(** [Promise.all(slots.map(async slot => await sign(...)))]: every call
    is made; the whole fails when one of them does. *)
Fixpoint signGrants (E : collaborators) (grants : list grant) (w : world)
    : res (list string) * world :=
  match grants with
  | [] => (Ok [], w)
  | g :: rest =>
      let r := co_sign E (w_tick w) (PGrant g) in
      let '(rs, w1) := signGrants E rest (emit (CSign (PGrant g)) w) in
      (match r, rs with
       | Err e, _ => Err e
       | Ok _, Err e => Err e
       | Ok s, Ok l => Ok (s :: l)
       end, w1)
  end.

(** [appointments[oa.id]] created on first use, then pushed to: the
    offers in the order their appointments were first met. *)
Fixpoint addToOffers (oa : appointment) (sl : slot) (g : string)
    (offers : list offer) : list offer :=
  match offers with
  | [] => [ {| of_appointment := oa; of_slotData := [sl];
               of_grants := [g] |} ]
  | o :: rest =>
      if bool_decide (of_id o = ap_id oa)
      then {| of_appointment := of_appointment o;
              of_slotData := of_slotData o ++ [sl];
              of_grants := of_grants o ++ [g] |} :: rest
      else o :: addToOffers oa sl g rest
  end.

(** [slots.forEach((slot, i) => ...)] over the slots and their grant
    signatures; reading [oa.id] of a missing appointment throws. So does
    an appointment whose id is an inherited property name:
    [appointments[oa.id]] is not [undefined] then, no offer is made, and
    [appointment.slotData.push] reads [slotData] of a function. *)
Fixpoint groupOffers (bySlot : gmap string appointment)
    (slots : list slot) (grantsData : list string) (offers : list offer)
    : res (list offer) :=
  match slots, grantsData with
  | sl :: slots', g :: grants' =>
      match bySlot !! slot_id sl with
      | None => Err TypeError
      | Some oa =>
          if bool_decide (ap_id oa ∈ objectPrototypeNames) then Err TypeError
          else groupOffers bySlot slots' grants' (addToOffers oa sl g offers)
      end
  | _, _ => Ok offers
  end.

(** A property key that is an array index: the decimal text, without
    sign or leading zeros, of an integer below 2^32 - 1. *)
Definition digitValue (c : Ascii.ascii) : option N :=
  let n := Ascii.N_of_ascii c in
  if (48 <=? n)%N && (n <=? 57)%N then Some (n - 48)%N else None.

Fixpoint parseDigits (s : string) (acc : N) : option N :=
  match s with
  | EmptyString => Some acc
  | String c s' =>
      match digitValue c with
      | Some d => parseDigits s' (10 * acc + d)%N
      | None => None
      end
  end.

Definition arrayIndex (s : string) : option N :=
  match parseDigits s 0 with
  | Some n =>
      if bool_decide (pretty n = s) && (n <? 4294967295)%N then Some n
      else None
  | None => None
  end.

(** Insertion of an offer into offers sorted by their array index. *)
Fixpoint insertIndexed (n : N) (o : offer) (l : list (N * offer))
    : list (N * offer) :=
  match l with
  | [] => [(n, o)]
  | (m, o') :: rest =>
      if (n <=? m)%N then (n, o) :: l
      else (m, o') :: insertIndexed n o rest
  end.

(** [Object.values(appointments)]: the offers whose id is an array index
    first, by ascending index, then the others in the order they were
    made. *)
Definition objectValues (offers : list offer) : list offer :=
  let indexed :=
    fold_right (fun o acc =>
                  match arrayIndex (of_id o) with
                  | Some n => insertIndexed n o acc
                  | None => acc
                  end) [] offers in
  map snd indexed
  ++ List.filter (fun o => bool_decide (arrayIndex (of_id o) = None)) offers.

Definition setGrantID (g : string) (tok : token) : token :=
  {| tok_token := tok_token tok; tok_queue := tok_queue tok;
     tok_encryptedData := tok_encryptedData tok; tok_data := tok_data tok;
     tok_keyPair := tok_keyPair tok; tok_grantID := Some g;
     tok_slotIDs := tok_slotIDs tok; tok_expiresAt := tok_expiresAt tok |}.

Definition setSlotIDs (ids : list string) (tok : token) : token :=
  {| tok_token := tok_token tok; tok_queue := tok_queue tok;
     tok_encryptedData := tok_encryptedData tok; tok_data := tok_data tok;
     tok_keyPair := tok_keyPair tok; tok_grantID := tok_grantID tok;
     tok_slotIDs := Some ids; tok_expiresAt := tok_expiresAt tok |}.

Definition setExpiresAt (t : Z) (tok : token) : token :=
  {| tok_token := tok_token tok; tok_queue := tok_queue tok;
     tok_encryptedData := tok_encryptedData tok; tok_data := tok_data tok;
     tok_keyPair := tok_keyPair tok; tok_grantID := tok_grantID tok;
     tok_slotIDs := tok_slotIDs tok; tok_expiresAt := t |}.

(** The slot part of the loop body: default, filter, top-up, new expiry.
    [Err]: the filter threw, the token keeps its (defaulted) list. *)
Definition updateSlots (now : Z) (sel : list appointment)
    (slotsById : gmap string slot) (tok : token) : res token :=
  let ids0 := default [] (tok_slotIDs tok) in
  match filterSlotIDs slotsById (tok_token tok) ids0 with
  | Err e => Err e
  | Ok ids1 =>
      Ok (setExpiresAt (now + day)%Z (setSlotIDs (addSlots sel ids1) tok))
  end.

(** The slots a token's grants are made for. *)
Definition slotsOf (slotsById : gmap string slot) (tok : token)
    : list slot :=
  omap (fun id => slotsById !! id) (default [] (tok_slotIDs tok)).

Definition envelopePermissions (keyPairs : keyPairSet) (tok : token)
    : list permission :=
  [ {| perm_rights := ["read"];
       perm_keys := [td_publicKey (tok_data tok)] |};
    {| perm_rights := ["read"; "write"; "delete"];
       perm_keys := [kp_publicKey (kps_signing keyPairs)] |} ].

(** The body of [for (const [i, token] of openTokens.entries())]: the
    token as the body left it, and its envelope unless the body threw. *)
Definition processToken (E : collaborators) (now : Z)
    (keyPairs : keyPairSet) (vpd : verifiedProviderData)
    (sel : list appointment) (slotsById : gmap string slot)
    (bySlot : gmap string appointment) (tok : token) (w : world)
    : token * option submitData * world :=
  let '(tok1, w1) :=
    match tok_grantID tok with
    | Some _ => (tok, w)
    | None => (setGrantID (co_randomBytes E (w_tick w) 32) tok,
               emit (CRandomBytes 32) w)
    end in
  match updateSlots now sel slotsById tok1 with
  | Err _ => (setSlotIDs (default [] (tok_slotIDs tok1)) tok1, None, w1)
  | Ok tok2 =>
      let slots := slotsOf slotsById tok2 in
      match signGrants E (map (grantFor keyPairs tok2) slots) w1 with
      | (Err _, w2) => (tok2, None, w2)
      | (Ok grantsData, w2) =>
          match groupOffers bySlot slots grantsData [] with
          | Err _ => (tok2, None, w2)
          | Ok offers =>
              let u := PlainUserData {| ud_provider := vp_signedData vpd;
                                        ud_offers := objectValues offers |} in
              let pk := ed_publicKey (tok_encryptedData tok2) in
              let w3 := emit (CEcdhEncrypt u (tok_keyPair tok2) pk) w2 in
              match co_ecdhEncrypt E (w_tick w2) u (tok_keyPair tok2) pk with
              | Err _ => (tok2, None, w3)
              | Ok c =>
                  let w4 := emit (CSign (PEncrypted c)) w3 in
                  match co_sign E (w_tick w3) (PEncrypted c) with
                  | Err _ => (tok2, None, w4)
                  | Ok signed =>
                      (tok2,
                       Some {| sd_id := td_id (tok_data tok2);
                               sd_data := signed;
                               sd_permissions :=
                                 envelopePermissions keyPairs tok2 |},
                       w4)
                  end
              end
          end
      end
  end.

■ **What this task involves**:
Please reproduce the line containing "Err _ => (tok2, None, w2)" and each line after it to the end of the listing, exactly, with nothing added or left out.

■ **Answer below**:
          | Err _ => (tok2, None, w2)
          | Ok offers =>
              let u := PlainUserData {| ud_provider := vp_signedData vpd;
                                        ud_offers := objectValues offers |} in
              let pk := ed_publicKey (tok_encryptedData tok2) in
              let w3 := emit (CEcdhEncrypt u (tok_keyPair tok2) pk) w2 in
              match co_ecdhEncrypt E (w_tick w2) u (tok_keyPair tok2) pk with
              | Err _ => (tok2, None, w3)
              | Ok c =>
                  let w4 := emit (CSign (PEncrypted c)) w3 in
                  match co_sign E (w_tick w3) (PEncrypted c) with
                  | Err _ => (tok2, None, w4)
                  | Ok signed =>
                      (tok2,
                       Some {| sd_id := td_id (tok_data tok2);
                               sd_data := signed;
                               sd_permissions :=
                                 envelopePermissions keyPairs tok2 |},
                       w4)
                  end
              end
          end
      end
  end.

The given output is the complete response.